= Rugby union in Panama =

Rugby union in Panama is a minor, but growing sport.

==Governing body==
The governing body is the Union de Rugby de Panama, which is not affiliated to the IRB.

==History==
It is uncertain when rugby was first introduced to Panama, but it may have been brought in by either Americans, or British and French sailors.

In December 2006, Panama, represented now by an official rugby club named Diablos Rojos Rugby Club of Panama (D.R.R.C of Panama), played against the Law School Veterans team of Universidad Complutense de Madrid (Madrid, Spain) at Balboa Stadium, located in Ancon, Ciudad de Panama. The result of this game was 14-12 to the Madrid team.

At the beginning of 2008, the "Diablos Rojos" were recognised by the Panamanian Sports Institute as an official rugby club in the country as this acts as a platform for Guadalajara 2011. Their training sessions are held in the sport field nicknamed "El Infierno" which is located in Paraiso's neighbourhood where they've already build the Rugby Posts.

Panama host the 1st Central American Rugby Sevens Tournament on July 19, 2008. The Country as a host for the tournament was represented by the Diablos Rojos Team A & B, and invited teams like Club Santa Rosa from Guatemala, Costa Rica A Team & Costa Rica B team. Diablos Rojos Team A became the 1st champions of the 1st Central American Rugby Sevens Tournament.

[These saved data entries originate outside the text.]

(* ===== verification/AuthorityUpdate.v ===== *)
(** The updates an authority is forwarded with to the root controller
    ([src/internal/networkpolicy/authority_update.go]): a canonical encoding of a
    reconciliation, without the capability to upload. *)

From Stdlib Require Import ZifyBool.
From S2P Require Import Prelude Utf8 Strconv Endian Sha256 Policy Binder Messages Authority Firewall.
Import Names Wire.

(** The protobuf library on reconciliations: [proto.Size], deterministic
    [proto.Marshal] and [proto.Unmarshal]. The laws are its documented round trip
    and that [Size] is the length of the encoding. *)
Class ReconciliationCodec `{TS : Timestamps} := {
  RSize : LeaseReconciliation -> Z;
  RMarshal : LeaseReconciliation -> option bytes;
  RUnmarshal : bytes -> option LeaseReconciliation;
}.

Class CodecLaws `{RC : ReconciliationCodec} : Prop := {
  RSize_Marshal r raw : RMarshal r = Some raw -> RSize r = zlen raw;
  RUnmarshal_Marshal r raw : RMarshal r = Some raw -> RUnmarshal raw = Some r;
}.

Definition maximumAuthorityUpdateBytes : Z := 16 * 1024.

Section update.
Context {TS : Timestamps} {RC : ReconciliationCodec}.

Record AuthorityUpdate := {
  Reconciliation : option LeaseReconciliation;
  Features : list Z;
  CredentialExpiry : Z;
}.

Definition clear_upload (u : ObjectUpload) : ObjectUpload :=
  {| Uri := []; ObjectKey := ObjectKey u; UContentType := UContentType u; UExpiresAt := None; uunknown := uunknown u; urest := urest u |}.

Definition project (r : LeaseReconciliation) : LeaseReconciliation :=
  {| RLease := RLease r; RAttempt := RAttempt r; Status := Status r; CancellationId := CancellationId r;
     RPhase := RPhase r; Observed := Observed r; CompleteLogUpload := clear_upload <$> CompleteLogUpload r;
     Disposition := Disposition r; TerminalMessageId := TerminalMessageId r; runknown := runknown r; rrest := rrest r |}.

Definition projectedReconciliation (value : option LeaseReconciliation) : option LeaseReconciliation :=
  match value with
  | None => None
  | Some r => if (maximumAuthorityUpdateBytes - 20 <? RSize r) || negb (closedWireV2 (rreflect r)) then None
              else Some (project r)
  end.

(** [proto.Equal(r, projected)]: the two can differ in the upload only. *)
Definition projected_already (r : LeaseReconciliation) : bool :=
  match CompleteLogUpload r with
  | None => true
  | Some u => bool_decide (Uri u = []) && match UExpiresAt u with None => true | Some _ => false end
  end.

Definition feature_bits (features : list Z) : Z := fold_left (fun bits f => Z.lor bits (Z.shiftl 1 (f - 1))) features 0.

(** [Time.Unix] and [Time.Nanosecond] of a time in nanoseconds. *)
Definition nanosecond (t : Z) : Z := t mod Second.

Diablos Rojos Rugby Club of Panama is planning to participate on the Independencia de Argentina Rugby Sevens Cup, which will be held in Guatemala during the 4th & the 5th of July 2009, this current year. There will be Rugby Sevens Teams playing from all over the country of Guatemala and invited teams, such as Diablos Rojos Rugby Club and others.

In December, 2007, Costa Rica A & B sides participated in the First Central American Rugby cup. The other competing teams were Panama and Guatemala. Costa Rica A came first in this tournament, Panama 2nd, Guatemala 3rd, and Costa Rica B 4th.